== TASK ==
For the entries below, print exactly the lines between the line holding "unfold PlantDetails. rewrite" and the line holding "Get neem identified = ret id /\", inclusive, and nothing else.

* * *

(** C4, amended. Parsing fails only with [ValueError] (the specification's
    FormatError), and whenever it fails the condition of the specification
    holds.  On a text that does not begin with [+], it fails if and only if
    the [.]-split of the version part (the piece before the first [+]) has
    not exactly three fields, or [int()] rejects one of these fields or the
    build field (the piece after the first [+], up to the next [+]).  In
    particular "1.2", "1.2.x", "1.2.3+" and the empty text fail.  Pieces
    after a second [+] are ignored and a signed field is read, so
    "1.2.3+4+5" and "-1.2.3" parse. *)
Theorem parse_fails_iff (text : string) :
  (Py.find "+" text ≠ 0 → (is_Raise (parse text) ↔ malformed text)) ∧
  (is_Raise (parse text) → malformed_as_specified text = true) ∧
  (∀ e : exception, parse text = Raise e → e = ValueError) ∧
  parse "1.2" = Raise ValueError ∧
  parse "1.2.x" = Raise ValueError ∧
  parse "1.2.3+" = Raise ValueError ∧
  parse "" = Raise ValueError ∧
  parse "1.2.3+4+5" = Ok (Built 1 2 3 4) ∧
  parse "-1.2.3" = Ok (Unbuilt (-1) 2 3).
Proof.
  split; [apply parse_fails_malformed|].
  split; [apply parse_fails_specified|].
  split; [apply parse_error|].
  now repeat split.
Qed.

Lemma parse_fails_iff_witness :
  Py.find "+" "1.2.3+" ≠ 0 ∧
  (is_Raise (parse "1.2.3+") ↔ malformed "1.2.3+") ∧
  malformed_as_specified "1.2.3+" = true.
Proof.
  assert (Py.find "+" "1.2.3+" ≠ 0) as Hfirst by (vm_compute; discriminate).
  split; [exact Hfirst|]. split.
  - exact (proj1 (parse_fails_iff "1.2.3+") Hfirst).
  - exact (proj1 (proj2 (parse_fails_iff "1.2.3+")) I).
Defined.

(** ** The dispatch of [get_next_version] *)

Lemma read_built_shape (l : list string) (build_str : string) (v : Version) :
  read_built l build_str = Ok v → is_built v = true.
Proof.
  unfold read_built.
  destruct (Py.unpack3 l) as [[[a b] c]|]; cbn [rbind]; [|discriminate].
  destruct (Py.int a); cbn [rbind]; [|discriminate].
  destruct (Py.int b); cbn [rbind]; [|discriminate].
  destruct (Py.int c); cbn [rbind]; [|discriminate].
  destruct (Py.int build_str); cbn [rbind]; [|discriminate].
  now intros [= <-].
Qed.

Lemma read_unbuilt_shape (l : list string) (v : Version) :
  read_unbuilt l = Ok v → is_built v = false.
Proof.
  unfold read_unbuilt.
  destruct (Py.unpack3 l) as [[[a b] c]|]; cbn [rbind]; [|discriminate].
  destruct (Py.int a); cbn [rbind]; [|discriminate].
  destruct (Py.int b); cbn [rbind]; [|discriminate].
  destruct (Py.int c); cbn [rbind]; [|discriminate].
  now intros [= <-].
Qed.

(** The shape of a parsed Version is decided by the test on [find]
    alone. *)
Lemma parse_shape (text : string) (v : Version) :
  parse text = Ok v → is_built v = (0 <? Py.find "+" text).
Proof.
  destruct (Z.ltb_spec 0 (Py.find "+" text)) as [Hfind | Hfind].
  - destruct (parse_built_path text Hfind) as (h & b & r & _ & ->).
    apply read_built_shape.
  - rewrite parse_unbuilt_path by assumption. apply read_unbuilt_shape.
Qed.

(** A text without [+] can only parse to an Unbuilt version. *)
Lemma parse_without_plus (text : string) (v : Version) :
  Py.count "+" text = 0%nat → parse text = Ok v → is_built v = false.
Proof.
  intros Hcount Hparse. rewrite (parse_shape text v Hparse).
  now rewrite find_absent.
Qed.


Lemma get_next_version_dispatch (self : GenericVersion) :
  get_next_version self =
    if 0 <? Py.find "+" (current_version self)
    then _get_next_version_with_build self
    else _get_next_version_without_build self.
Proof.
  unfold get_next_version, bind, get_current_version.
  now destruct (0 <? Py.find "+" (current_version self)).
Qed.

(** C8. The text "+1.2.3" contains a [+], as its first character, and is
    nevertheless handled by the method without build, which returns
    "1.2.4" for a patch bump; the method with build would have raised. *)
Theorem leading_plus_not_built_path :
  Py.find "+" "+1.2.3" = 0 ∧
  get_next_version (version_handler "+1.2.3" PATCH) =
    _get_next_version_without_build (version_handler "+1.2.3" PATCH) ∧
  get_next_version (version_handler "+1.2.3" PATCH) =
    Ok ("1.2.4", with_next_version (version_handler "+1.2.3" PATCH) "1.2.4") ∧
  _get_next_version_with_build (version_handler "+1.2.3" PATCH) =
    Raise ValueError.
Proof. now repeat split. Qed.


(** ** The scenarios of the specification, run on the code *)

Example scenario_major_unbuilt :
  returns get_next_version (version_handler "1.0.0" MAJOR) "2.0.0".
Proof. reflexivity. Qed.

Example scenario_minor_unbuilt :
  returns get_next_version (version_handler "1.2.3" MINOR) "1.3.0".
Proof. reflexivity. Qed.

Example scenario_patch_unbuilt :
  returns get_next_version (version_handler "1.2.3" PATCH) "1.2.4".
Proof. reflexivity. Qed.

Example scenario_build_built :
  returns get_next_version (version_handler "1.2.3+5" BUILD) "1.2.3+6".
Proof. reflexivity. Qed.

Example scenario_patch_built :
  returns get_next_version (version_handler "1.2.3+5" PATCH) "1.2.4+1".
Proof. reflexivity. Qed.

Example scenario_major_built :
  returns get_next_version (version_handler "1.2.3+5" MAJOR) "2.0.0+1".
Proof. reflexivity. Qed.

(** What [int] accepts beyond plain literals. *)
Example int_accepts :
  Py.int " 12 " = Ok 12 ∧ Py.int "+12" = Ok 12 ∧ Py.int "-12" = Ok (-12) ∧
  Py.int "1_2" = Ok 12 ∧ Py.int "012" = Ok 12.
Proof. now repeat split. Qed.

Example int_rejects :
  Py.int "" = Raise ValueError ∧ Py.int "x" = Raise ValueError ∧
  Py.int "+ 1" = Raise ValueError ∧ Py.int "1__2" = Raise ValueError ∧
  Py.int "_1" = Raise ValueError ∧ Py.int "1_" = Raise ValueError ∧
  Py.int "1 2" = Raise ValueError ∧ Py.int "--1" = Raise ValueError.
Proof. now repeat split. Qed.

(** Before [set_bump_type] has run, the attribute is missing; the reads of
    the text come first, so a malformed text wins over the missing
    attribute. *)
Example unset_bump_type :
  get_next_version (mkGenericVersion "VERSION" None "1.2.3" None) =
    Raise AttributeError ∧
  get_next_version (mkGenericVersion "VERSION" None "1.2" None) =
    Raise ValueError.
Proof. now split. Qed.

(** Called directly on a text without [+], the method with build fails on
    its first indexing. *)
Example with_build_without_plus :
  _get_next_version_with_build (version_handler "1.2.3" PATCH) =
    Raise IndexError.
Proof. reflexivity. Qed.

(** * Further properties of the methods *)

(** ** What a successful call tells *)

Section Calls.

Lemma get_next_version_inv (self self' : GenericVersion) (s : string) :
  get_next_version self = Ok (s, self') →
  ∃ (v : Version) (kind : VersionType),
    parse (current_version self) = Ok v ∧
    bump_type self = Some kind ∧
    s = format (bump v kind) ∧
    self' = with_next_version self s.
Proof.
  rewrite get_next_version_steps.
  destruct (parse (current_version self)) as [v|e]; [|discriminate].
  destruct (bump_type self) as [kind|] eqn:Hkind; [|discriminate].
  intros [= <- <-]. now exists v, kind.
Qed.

* * *

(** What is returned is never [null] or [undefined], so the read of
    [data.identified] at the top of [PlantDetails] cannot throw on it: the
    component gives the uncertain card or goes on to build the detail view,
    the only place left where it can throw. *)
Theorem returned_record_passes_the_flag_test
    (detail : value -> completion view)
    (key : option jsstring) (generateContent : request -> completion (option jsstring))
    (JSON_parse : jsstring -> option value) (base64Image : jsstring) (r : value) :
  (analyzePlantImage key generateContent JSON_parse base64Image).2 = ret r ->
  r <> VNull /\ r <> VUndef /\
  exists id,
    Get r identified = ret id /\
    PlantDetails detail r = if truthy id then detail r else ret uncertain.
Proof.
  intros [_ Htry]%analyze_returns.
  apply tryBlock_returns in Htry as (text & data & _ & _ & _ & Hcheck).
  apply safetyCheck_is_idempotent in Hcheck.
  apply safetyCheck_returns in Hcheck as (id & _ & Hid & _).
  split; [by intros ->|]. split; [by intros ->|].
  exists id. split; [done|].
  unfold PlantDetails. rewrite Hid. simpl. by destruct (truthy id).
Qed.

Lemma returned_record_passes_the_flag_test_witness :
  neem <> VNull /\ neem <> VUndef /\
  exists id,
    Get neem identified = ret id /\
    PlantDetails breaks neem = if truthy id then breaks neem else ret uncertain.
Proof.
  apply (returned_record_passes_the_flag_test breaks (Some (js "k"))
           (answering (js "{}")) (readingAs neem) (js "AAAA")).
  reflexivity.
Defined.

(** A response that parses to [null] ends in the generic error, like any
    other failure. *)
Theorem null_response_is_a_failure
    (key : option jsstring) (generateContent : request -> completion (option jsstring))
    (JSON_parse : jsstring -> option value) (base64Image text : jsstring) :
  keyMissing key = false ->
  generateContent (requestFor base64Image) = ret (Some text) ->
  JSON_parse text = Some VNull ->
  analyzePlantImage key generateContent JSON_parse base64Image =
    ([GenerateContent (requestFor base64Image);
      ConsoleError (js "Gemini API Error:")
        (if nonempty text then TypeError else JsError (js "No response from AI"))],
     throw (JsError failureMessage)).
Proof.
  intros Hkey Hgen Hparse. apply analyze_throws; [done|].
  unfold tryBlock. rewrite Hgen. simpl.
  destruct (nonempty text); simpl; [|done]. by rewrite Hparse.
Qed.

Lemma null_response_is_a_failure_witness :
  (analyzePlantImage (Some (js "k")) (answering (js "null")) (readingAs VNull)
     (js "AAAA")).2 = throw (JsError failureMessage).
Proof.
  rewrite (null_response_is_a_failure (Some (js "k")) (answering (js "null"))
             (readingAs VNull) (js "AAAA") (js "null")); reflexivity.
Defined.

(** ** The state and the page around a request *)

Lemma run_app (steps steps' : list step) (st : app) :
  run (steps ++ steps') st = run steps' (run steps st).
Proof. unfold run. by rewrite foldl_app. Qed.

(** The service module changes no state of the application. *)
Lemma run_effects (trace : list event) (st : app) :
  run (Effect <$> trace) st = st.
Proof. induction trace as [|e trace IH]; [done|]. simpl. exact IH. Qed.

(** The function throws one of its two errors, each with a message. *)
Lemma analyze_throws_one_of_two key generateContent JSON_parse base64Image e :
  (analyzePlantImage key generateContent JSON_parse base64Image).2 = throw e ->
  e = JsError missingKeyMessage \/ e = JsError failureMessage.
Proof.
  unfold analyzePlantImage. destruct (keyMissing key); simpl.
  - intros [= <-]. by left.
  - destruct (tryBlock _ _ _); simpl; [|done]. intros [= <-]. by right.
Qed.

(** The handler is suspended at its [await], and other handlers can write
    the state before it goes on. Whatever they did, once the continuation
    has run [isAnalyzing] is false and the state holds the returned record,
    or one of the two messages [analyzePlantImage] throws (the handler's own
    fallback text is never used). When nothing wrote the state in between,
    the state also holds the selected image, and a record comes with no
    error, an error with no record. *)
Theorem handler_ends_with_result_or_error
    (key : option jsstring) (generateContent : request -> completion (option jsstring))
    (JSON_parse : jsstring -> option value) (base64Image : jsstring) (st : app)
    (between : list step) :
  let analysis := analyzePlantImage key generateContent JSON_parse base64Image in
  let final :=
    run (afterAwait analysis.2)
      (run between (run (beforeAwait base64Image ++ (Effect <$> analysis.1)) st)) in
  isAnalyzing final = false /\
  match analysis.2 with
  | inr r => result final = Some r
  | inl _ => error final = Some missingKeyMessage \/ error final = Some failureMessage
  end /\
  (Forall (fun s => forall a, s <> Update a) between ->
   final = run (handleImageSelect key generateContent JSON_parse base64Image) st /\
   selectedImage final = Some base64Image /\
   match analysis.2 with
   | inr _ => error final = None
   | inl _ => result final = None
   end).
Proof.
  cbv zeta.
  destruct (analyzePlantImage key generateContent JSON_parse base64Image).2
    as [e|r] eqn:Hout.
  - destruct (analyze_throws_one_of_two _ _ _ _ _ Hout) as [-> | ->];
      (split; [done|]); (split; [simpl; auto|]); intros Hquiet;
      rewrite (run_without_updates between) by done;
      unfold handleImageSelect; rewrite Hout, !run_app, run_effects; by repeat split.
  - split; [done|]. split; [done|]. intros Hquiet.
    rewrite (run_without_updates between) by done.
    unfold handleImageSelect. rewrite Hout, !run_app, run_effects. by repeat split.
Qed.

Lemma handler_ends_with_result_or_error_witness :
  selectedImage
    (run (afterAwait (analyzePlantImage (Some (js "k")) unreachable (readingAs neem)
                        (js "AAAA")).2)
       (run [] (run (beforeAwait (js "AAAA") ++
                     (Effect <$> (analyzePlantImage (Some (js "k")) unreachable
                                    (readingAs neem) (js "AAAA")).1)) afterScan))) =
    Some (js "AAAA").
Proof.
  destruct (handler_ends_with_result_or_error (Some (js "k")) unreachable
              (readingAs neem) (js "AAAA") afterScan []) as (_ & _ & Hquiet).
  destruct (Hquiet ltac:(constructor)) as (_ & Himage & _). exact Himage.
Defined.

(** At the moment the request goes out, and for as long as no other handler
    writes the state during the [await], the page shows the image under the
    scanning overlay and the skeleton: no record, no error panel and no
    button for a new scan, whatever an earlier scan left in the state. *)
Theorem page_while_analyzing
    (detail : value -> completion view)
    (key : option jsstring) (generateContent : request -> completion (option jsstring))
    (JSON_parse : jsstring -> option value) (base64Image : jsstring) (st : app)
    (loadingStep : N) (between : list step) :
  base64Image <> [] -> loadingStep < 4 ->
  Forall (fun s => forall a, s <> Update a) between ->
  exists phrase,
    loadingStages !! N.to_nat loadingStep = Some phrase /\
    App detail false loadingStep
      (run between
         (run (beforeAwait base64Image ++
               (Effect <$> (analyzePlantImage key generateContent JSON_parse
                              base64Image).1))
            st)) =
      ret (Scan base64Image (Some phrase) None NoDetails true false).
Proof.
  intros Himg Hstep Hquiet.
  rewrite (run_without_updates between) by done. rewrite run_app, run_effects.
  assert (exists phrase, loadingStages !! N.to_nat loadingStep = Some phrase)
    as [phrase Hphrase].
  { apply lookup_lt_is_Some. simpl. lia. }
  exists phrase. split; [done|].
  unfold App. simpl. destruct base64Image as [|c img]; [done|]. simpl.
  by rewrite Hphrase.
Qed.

* * *

== RESPONSE AREA ==
  unfold PlantDetails. rewrite Hid. simpl. by destruct (truthy id).
Qed.

Lemma returned_record_passes_the_flag_test_witness :
  neem <> VNull /\ neem <> VUndef /\
  exists id,
    Get neem identified = ret id /\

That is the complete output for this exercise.